Check each line of the records below and collect those that include the word "PHYSTOP".

(Records provided Opens)

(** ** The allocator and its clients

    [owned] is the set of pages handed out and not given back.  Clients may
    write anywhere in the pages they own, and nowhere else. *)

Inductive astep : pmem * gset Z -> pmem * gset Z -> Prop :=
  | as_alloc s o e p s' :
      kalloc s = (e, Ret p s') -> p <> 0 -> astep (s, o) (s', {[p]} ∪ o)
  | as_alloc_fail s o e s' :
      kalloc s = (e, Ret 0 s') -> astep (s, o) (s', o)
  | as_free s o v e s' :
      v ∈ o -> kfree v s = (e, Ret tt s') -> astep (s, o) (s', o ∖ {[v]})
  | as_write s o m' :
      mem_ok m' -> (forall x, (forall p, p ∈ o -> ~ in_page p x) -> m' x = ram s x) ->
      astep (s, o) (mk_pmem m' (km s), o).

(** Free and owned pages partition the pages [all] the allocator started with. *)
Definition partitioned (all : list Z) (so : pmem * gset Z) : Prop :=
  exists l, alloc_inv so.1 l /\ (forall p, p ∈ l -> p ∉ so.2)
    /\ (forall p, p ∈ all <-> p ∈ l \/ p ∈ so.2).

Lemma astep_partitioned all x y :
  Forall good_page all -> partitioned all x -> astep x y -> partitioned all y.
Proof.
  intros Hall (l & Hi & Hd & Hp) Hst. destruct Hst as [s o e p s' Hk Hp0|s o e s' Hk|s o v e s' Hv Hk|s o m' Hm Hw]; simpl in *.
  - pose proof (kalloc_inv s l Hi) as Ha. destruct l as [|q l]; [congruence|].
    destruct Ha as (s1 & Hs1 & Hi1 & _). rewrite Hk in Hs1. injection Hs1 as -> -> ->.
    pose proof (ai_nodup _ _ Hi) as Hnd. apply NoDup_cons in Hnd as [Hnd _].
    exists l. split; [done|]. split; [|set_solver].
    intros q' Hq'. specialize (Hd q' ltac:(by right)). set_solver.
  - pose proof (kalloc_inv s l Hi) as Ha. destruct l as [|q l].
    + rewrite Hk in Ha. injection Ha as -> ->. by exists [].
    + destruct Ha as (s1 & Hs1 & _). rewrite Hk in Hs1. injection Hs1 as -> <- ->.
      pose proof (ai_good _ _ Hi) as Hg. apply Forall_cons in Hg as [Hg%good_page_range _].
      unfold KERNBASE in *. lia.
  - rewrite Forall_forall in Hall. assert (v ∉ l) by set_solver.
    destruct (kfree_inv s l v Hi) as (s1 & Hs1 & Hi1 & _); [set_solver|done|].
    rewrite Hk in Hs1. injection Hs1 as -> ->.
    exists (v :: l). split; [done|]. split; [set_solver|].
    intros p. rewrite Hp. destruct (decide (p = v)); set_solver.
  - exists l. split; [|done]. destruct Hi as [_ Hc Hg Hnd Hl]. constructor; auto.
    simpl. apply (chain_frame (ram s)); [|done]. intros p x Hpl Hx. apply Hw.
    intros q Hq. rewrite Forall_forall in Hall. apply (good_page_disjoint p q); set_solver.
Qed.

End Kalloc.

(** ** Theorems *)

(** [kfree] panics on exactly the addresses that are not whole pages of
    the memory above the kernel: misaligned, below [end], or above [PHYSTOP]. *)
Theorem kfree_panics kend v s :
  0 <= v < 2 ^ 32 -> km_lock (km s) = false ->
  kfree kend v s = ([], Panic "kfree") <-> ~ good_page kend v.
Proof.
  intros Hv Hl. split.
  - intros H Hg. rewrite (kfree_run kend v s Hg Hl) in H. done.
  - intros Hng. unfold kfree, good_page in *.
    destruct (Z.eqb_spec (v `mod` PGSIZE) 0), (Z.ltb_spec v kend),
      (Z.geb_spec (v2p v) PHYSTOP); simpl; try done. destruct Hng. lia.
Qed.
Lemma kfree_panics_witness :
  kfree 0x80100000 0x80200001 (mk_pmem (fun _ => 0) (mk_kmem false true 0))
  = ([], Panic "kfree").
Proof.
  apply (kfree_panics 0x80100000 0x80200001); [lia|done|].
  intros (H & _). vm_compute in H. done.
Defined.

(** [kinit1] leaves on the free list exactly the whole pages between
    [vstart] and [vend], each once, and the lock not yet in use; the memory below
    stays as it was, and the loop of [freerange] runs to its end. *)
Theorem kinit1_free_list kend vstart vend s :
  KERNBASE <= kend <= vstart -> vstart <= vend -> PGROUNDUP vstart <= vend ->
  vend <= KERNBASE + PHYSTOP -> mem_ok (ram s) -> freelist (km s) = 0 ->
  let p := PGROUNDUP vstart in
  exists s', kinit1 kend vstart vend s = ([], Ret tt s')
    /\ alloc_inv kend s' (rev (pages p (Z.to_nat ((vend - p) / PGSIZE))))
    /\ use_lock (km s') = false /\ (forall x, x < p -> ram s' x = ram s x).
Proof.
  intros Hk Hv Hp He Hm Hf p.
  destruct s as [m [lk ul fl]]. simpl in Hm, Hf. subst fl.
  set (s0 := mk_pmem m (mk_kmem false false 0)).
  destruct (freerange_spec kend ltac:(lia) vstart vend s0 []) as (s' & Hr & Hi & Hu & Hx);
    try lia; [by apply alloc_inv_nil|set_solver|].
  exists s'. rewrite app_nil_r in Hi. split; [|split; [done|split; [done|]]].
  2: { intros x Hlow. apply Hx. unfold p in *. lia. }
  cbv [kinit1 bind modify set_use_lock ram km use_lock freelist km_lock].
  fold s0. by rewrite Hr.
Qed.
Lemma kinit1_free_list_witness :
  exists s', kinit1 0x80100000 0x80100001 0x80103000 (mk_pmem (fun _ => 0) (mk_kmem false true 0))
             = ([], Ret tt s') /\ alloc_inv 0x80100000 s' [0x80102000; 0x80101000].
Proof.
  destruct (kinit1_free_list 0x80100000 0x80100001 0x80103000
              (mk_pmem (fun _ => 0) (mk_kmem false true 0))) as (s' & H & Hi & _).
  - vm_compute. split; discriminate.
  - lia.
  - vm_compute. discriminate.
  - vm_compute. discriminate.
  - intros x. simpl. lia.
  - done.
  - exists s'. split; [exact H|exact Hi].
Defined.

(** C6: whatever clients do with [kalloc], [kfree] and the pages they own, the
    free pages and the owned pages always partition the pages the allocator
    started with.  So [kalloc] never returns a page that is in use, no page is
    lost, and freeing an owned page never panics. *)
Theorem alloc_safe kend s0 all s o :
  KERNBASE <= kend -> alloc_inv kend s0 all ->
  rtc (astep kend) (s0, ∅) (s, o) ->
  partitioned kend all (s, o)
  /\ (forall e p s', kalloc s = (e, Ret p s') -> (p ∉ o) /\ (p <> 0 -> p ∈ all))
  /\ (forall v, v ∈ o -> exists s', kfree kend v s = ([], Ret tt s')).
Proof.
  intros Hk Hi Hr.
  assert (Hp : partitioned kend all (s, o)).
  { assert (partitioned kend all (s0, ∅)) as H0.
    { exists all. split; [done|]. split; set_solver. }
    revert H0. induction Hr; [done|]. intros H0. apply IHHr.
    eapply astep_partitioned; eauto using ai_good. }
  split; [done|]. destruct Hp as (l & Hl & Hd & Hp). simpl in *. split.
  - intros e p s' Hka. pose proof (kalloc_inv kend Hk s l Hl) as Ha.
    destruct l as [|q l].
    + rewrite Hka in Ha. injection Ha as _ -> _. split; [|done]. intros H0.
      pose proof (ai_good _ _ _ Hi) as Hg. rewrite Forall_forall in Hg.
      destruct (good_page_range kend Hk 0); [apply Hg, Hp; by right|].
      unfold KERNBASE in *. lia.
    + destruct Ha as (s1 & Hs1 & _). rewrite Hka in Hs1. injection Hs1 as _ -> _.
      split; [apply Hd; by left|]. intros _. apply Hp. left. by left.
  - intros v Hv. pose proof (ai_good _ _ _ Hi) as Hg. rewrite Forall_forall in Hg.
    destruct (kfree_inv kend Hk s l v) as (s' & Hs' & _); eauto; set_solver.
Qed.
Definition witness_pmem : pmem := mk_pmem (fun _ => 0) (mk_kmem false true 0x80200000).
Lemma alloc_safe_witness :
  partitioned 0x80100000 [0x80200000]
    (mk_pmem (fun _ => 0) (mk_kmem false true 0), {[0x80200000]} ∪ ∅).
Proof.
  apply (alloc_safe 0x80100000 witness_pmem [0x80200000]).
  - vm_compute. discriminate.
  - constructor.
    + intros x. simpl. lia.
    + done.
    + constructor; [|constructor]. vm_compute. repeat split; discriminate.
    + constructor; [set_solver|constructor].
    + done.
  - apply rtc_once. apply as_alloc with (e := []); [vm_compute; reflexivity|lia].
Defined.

(Records provided Closes)

**Response to the exercise**
    the memory above the kernel: misaligned, below [end], or above [PHYSTOP]. *)
      (Z.geb_spec (v2p v) PHYSTOP); simpl; try done. destruct Hng. lia.
  vend <= KERNBASE + PHYSTOP -> mem_ok (ram s) -> freelist (km s) = 0 ->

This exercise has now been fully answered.